Check each line of the entries for "input" and report the ones that have it.

### Source material
>>>

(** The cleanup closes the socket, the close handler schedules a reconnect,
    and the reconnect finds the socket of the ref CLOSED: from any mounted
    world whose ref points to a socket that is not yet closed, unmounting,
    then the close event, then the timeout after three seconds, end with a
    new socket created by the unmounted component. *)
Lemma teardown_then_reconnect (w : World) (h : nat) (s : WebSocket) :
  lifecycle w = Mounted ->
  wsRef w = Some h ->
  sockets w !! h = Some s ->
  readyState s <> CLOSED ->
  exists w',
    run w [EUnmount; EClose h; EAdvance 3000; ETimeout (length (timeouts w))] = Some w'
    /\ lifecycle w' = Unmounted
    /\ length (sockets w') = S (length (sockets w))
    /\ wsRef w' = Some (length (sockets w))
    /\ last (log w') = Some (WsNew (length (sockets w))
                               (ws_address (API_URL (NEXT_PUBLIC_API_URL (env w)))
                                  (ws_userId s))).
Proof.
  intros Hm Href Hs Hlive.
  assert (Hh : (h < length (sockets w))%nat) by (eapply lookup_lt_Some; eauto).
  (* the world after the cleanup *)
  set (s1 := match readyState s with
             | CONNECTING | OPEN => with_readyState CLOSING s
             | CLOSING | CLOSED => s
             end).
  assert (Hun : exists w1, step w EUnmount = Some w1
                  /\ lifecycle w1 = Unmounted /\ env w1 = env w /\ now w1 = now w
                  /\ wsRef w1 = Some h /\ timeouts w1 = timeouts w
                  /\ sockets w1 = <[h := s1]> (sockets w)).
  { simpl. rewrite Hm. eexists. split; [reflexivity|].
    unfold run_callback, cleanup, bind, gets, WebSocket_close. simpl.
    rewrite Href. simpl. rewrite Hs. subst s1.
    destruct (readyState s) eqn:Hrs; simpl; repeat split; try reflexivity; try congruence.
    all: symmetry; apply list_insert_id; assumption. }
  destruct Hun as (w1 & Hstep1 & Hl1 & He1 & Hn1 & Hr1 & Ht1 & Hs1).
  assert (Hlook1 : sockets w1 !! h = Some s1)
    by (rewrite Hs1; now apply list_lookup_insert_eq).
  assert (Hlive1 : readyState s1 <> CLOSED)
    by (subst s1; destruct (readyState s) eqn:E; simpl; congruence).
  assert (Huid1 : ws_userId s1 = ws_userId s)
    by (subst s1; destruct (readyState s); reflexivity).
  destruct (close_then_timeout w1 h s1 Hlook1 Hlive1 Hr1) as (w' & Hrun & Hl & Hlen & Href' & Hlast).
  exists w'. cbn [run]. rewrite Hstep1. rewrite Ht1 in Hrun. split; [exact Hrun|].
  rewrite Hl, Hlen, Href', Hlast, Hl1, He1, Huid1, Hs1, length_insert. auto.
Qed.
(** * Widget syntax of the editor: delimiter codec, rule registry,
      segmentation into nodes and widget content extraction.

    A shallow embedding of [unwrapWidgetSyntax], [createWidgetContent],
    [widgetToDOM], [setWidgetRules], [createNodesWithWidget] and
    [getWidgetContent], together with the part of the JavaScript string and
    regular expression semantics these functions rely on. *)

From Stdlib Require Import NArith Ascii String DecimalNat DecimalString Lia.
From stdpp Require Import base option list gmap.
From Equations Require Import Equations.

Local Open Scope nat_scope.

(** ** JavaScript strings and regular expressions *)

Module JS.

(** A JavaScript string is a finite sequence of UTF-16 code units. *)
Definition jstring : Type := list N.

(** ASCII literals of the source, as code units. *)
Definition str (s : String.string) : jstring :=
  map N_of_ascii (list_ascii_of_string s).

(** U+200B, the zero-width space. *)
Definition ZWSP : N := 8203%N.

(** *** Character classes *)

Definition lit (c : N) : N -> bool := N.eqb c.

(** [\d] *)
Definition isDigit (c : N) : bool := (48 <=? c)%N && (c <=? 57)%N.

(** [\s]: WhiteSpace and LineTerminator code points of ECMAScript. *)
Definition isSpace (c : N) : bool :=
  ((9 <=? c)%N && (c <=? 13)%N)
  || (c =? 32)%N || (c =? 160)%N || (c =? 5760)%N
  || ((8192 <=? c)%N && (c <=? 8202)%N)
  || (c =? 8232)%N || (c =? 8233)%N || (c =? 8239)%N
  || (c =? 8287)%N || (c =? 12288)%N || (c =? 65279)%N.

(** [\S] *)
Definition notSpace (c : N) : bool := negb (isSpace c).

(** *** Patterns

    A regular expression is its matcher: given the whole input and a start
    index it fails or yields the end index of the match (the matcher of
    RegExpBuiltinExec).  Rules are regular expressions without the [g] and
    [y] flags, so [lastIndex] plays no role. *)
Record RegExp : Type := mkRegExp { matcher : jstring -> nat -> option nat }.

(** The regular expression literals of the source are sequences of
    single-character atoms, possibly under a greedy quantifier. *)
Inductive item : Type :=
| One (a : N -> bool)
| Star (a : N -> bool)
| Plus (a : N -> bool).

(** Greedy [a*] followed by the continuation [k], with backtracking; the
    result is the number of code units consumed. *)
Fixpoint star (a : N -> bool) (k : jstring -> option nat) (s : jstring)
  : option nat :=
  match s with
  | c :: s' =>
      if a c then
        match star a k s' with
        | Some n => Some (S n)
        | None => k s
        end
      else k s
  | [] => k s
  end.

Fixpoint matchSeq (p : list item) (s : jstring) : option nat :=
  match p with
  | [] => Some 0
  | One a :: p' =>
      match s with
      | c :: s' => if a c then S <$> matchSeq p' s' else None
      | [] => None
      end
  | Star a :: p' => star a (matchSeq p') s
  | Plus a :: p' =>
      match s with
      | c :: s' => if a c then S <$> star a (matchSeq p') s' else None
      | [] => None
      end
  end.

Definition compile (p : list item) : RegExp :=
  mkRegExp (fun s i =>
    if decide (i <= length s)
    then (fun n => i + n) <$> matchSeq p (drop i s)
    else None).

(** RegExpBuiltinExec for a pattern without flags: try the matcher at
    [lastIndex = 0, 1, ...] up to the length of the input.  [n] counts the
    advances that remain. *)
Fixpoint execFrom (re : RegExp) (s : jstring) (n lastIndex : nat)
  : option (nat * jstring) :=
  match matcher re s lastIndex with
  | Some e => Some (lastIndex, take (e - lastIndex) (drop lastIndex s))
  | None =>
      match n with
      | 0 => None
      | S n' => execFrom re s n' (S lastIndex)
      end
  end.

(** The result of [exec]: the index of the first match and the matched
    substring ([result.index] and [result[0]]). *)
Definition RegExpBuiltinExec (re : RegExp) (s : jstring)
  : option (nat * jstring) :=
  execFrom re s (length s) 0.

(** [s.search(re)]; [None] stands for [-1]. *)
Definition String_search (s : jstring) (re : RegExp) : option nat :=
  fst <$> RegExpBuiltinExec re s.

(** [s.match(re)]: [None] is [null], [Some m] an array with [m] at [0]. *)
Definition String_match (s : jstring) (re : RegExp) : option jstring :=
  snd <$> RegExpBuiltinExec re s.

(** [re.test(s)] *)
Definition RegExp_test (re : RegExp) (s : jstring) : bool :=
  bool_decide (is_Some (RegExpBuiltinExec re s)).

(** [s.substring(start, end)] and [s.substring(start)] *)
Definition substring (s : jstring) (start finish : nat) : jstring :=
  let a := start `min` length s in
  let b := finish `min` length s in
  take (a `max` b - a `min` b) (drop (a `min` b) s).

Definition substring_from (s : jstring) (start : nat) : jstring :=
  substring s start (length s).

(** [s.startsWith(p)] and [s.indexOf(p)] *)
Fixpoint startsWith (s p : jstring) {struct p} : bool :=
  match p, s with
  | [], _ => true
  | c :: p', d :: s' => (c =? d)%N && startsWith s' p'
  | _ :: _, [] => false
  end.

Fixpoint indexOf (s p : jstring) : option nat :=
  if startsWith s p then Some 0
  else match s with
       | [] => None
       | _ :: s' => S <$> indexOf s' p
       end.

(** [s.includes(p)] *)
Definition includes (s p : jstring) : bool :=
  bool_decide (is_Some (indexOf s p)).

<<<

### Result of the exercise
    A regular expression is its matcher: given the whole input and a start
    [lastIndex = 0, 1, ...] up to the length of the input.  [n] counts the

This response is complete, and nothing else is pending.